**Task details:** Reproduce the entries below exactly, but only from the line containing "Lemma choose_pivot_ok l" to the line containing "pt_order : (a", inclusive.

-- Task input follows --

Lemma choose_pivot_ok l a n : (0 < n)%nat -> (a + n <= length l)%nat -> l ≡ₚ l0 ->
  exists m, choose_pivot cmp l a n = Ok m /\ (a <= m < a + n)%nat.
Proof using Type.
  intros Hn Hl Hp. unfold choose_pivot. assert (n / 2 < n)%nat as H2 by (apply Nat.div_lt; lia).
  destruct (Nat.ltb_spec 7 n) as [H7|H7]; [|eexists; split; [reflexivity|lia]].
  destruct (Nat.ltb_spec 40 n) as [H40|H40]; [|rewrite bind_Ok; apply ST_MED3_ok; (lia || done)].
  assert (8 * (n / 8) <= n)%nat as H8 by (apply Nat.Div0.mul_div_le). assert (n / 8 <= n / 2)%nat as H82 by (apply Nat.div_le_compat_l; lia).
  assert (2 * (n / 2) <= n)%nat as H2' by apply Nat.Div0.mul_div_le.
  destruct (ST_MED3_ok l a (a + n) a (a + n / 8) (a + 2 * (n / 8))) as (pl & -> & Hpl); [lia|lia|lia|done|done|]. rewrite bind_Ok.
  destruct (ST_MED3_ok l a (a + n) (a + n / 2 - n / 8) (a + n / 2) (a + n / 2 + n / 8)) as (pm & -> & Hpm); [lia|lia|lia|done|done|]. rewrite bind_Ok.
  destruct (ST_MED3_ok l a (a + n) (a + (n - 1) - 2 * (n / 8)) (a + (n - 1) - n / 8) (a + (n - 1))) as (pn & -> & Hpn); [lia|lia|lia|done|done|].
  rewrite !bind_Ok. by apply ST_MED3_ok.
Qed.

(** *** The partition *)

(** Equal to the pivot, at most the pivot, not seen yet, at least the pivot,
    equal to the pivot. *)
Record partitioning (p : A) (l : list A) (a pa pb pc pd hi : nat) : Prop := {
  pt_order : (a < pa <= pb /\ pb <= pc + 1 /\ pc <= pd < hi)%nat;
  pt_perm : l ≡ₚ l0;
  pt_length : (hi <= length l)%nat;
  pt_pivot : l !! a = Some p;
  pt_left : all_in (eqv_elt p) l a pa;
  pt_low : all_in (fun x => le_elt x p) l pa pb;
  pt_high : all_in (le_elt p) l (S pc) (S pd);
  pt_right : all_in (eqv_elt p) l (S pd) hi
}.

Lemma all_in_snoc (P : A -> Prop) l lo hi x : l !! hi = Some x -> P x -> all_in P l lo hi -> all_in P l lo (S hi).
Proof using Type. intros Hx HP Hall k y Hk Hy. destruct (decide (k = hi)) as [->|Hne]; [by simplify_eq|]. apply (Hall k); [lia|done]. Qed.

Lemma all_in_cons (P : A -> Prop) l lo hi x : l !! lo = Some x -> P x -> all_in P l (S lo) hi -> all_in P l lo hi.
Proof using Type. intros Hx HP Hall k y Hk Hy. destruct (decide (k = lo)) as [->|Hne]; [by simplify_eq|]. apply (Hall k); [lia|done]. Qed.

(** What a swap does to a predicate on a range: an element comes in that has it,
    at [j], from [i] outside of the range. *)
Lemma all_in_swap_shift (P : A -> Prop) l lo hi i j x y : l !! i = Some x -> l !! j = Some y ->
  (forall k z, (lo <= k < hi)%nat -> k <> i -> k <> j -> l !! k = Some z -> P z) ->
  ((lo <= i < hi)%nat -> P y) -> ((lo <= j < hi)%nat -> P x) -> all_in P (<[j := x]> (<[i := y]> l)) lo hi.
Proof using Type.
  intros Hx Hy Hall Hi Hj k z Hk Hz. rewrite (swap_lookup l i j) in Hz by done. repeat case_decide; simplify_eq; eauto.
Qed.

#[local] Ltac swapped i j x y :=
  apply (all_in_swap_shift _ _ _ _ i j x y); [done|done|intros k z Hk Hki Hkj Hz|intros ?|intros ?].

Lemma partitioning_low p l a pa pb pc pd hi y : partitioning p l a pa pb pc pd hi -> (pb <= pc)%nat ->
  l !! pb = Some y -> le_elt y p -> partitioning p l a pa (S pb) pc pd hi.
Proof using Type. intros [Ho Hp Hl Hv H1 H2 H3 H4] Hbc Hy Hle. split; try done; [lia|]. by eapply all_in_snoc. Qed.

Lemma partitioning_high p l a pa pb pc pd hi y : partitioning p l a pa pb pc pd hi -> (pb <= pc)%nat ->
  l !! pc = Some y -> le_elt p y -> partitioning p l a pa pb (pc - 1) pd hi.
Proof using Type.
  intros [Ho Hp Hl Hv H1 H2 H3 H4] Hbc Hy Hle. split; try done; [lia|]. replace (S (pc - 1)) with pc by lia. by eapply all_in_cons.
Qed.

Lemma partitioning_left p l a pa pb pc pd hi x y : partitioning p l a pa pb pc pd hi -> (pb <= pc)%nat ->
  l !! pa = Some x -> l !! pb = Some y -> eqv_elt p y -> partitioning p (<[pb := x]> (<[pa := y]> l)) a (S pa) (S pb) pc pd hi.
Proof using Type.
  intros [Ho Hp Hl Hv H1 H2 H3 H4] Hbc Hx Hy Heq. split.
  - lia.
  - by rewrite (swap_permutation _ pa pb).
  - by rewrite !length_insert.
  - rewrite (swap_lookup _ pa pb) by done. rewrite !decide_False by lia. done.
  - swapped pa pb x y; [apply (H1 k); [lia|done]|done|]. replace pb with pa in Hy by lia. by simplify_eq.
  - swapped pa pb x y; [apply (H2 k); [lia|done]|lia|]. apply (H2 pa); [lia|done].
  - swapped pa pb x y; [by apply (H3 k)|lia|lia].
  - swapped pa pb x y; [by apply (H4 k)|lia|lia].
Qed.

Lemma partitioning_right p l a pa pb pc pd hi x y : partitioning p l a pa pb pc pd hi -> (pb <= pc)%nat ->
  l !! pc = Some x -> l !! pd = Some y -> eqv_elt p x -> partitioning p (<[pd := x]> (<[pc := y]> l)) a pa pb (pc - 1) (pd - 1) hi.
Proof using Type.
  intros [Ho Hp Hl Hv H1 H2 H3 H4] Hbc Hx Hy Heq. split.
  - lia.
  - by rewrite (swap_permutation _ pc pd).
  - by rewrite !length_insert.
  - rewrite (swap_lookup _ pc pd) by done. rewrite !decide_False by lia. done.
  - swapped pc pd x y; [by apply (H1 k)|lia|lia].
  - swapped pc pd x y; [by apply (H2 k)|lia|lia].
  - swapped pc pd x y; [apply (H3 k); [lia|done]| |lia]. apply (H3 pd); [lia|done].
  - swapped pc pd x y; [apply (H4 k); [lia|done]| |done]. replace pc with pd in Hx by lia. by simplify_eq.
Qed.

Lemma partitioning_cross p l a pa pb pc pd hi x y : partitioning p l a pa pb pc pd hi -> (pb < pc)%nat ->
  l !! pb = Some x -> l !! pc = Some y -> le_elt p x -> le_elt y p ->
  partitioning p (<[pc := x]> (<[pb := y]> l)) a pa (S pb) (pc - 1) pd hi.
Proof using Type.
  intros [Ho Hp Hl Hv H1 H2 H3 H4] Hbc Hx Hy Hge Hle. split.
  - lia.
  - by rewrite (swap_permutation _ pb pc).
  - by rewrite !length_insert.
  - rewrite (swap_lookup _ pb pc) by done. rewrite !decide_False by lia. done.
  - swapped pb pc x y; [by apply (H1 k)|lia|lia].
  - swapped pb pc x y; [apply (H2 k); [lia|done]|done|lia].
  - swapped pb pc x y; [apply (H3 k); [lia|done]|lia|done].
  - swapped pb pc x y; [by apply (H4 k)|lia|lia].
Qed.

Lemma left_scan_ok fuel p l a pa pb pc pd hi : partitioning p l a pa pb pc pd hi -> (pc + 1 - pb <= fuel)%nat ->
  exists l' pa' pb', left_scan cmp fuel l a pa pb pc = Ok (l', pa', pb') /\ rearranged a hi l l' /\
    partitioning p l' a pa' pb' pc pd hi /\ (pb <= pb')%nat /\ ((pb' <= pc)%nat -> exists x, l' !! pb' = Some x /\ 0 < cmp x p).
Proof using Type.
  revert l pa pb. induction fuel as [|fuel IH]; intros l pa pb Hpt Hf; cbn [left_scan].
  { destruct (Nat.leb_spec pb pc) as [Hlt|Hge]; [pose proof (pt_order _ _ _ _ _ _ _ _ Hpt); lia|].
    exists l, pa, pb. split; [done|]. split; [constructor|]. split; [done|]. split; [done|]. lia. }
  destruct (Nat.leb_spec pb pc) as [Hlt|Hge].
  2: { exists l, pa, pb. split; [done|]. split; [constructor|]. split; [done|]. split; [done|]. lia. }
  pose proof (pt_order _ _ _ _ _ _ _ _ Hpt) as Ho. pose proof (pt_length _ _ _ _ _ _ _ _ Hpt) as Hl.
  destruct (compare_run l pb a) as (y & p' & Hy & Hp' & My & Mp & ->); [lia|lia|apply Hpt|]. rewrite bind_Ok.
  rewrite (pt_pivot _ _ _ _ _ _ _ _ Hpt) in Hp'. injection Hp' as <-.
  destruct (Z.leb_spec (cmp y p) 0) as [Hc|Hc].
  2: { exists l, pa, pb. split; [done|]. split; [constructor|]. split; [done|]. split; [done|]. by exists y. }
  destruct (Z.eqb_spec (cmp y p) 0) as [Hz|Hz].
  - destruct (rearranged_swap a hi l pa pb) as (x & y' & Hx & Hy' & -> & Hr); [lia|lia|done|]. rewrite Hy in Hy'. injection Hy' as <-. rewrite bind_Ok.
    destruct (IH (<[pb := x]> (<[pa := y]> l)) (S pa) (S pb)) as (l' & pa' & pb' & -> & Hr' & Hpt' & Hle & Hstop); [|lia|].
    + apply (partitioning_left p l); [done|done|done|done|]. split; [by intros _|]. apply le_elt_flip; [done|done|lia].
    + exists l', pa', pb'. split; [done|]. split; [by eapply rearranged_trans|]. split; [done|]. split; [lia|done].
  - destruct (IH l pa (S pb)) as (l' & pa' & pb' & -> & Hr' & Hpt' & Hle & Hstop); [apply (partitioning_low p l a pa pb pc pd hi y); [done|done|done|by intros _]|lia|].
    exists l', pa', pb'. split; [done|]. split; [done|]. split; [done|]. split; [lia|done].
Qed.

-- Task input concluded --
-- Task input follows --

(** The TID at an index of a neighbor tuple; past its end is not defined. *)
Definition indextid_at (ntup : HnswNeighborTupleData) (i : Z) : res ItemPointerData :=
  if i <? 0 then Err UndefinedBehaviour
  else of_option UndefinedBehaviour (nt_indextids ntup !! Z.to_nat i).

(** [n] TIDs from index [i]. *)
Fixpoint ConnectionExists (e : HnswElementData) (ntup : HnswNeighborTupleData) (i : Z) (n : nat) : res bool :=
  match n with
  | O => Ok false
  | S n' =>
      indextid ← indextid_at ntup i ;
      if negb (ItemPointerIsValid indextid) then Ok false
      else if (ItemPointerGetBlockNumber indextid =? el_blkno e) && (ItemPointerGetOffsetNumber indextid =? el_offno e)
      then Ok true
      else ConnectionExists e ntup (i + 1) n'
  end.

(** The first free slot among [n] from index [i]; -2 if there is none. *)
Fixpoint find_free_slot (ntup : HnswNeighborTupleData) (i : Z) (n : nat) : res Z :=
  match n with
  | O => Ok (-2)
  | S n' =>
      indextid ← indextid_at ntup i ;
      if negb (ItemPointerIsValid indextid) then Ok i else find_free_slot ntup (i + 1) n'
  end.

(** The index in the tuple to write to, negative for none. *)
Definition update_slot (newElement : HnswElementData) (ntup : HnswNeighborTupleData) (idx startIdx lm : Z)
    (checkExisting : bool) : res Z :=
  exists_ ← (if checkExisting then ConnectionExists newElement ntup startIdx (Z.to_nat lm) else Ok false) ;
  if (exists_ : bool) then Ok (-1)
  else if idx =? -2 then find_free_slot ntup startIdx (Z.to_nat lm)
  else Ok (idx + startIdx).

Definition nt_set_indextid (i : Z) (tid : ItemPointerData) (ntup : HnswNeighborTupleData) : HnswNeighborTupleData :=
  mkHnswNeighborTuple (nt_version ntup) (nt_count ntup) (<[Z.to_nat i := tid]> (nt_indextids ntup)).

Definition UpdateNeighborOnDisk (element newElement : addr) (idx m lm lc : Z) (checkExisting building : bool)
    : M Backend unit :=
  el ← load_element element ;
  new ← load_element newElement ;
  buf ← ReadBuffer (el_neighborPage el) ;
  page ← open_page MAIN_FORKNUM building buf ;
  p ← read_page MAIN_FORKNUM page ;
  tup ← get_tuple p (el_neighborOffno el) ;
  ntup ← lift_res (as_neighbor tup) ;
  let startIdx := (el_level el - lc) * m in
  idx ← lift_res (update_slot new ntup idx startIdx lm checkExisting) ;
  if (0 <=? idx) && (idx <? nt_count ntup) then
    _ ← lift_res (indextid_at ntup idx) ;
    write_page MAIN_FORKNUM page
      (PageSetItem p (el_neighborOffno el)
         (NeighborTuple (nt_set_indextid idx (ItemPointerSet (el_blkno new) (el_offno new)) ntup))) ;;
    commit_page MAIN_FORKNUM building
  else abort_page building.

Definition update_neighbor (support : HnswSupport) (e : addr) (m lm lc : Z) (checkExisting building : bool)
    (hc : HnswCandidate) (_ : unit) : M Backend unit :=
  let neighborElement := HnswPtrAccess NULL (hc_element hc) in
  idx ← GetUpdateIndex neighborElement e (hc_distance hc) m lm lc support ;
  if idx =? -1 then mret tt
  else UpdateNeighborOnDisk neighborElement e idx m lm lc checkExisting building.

-- Task input concluded --

**Solved exercise:**
Lemma choose_pivot_ok l a n : (0 < n)%nat -> (a + n <= length l)%nat -> l ≡ₚ l0 ->
  exists m, choose_pivot cmp l a n = Ok m /\ (a <= m < a + n)%nat.
Proof using Type.
  intros Hn Hl Hp. unfold choose_pivot. assert (n / 2 < n)%nat as H2 by (apply Nat.div_lt; lia).
  destruct (Nat.ltb_spec 7 n) as [H7|H7]; [|eexists; split; [reflexivity|lia]].
  destruct (Nat.ltb_spec 40 n) as [H40|H40]; [|rewrite bind_Ok; apply ST_MED3_ok; (lia || done)].
  assert (8 * (n / 8) <= n)%nat as H8 by (apply Nat.Div0.mul_div_le). assert (n / 8 <= n / 2)%nat as H82 by (apply Nat.div_le_compat_l; lia).
  assert (2 * (n / 2) <= n)%nat as H2' by apply Nat.Div0.mul_div_le.
  destruct (ST_MED3_ok l a (a + n) a (a + n / 8) (a + 2 * (n / 8))) as (pl & -> & Hpl); [lia|lia|lia|done|done|]. rewrite bind_Ok.
  destruct (ST_MED3_ok l a (a + n) (a + n / 2 - n / 8) (a + n / 2) (a + n / 2 + n / 8)) as (pm & -> & Hpm); [lia|lia|lia|done|done|]. rewrite bind_Ok.
  destruct (ST_MED3_ok l a (a + n) (a + (n - 1) - 2 * (n / 8)) (a + (n - 1) - n / 8) (a + (n - 1))) as (pn & -> & Hpn); [lia|lia|lia|done|done|].
  rewrite !bind_Ok. by apply ST_MED3_ok.
Qed.

(** *** The partition *)

(** Equal to the pivot, at most the pivot, not seen yet, at least the pivot,
    equal to the pivot. *)
Record partitioning (p : A) (l : list A) (a pa pb pc pd hi : nat) : Prop := {
  pt_order : (a < pa <= pb /\ pb <= pc + 1 /\ pc <= pd < hi)%nat;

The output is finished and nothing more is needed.